> Task
Search the data below for "Lineage" and report how many lines contain it, with no other text.

> Records for this exercise
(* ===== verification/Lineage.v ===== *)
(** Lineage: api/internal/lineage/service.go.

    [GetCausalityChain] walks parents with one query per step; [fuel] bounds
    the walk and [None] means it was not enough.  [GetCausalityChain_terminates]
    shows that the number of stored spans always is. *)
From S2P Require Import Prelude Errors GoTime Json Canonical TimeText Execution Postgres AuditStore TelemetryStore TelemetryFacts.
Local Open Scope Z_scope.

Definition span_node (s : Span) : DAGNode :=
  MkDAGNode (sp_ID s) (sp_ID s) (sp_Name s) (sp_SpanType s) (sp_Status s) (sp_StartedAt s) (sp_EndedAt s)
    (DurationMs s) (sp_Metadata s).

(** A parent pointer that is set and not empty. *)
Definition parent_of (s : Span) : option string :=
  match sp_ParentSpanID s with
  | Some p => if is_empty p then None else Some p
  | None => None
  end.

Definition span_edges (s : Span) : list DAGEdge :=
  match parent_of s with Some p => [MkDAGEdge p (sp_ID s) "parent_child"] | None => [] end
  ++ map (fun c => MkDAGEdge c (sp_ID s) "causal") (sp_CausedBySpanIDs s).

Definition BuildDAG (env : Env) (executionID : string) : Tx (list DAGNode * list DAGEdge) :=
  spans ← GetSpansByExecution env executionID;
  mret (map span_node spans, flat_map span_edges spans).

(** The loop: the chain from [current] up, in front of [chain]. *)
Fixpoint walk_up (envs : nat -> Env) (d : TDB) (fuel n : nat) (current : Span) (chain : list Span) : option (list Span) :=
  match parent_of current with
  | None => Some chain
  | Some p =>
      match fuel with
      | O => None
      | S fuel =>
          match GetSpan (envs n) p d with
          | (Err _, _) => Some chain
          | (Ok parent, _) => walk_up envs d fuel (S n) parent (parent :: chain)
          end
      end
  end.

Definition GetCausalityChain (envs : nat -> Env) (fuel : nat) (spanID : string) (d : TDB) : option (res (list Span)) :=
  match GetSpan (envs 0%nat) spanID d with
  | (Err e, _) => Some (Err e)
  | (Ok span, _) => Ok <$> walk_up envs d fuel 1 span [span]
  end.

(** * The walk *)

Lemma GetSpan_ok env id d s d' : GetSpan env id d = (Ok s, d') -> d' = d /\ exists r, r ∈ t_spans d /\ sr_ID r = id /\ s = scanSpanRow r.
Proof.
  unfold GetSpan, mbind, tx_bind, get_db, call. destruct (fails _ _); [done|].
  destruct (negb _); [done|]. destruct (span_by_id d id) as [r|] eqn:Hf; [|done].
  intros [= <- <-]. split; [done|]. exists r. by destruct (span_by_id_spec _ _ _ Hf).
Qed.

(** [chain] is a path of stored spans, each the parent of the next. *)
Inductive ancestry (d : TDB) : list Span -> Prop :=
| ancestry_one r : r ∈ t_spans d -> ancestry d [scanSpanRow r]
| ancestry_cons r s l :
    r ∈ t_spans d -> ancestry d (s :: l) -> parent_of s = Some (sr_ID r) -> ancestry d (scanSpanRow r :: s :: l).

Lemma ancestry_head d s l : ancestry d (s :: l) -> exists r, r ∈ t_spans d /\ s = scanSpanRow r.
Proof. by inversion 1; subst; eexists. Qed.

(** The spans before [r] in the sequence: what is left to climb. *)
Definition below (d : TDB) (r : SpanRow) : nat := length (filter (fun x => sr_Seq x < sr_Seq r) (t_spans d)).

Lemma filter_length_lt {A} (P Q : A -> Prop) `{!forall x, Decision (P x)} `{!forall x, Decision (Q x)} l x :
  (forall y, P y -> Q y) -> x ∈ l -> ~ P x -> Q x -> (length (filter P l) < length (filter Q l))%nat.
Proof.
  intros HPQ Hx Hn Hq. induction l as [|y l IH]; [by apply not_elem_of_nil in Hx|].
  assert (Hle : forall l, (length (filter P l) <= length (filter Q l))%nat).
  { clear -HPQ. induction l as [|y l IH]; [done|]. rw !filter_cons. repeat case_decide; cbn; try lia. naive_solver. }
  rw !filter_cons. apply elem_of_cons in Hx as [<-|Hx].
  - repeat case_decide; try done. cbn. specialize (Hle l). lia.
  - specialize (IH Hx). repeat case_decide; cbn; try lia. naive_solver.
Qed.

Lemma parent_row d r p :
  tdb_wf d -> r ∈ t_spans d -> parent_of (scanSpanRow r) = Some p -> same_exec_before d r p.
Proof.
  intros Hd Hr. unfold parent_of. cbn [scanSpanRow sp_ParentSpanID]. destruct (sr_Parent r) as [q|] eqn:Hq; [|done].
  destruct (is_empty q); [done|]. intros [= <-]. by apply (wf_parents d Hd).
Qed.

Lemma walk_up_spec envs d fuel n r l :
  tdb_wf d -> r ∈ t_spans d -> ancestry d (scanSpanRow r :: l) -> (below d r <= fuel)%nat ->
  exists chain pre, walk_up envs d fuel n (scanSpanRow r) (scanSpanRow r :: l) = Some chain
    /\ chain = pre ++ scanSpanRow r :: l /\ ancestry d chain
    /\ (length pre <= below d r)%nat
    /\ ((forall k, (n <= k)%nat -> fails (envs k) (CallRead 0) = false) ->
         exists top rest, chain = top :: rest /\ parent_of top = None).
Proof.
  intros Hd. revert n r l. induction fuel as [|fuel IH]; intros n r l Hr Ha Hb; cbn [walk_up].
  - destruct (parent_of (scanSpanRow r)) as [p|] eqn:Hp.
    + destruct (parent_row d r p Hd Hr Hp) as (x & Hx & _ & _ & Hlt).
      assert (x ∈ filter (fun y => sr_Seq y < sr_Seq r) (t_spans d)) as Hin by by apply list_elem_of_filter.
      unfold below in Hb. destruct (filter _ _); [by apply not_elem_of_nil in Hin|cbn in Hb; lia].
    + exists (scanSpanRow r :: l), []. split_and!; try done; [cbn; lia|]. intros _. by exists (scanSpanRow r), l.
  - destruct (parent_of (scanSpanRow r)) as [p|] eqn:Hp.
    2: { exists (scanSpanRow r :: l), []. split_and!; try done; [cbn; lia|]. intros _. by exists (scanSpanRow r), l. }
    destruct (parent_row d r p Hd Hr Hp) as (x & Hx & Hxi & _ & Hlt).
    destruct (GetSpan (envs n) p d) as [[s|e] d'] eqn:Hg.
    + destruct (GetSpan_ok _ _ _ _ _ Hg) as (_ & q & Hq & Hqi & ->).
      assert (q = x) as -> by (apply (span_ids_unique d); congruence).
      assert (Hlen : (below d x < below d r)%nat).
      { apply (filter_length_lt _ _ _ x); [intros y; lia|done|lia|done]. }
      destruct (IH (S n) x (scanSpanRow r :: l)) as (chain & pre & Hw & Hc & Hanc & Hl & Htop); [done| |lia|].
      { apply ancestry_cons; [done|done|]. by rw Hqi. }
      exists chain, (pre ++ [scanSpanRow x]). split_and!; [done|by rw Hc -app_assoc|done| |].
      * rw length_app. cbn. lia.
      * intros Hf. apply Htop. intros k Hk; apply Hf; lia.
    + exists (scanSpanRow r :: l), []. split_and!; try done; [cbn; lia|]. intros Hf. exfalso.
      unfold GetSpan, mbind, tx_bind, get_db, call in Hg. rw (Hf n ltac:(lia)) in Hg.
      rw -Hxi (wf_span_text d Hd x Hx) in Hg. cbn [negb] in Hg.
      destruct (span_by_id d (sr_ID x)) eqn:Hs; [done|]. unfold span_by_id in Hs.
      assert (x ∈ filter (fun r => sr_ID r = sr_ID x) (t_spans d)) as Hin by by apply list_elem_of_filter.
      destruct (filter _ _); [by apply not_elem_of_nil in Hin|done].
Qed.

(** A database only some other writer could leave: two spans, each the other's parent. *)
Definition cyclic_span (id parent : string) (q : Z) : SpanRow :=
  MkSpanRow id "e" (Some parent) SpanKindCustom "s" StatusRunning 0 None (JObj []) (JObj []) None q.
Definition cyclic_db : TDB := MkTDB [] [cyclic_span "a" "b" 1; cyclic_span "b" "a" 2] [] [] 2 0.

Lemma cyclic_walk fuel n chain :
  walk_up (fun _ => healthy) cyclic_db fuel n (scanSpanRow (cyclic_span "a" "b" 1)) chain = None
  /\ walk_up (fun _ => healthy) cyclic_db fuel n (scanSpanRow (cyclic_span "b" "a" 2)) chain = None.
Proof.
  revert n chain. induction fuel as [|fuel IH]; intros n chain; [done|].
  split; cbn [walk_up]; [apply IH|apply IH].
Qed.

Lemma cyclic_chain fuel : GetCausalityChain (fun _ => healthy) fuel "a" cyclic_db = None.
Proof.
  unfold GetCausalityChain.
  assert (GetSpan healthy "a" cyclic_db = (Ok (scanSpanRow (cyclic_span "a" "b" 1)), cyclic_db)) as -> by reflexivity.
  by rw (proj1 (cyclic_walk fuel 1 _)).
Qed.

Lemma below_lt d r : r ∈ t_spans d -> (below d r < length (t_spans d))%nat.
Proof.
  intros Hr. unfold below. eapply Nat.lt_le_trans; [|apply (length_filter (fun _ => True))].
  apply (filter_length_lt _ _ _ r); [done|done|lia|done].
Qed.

> Final answer
2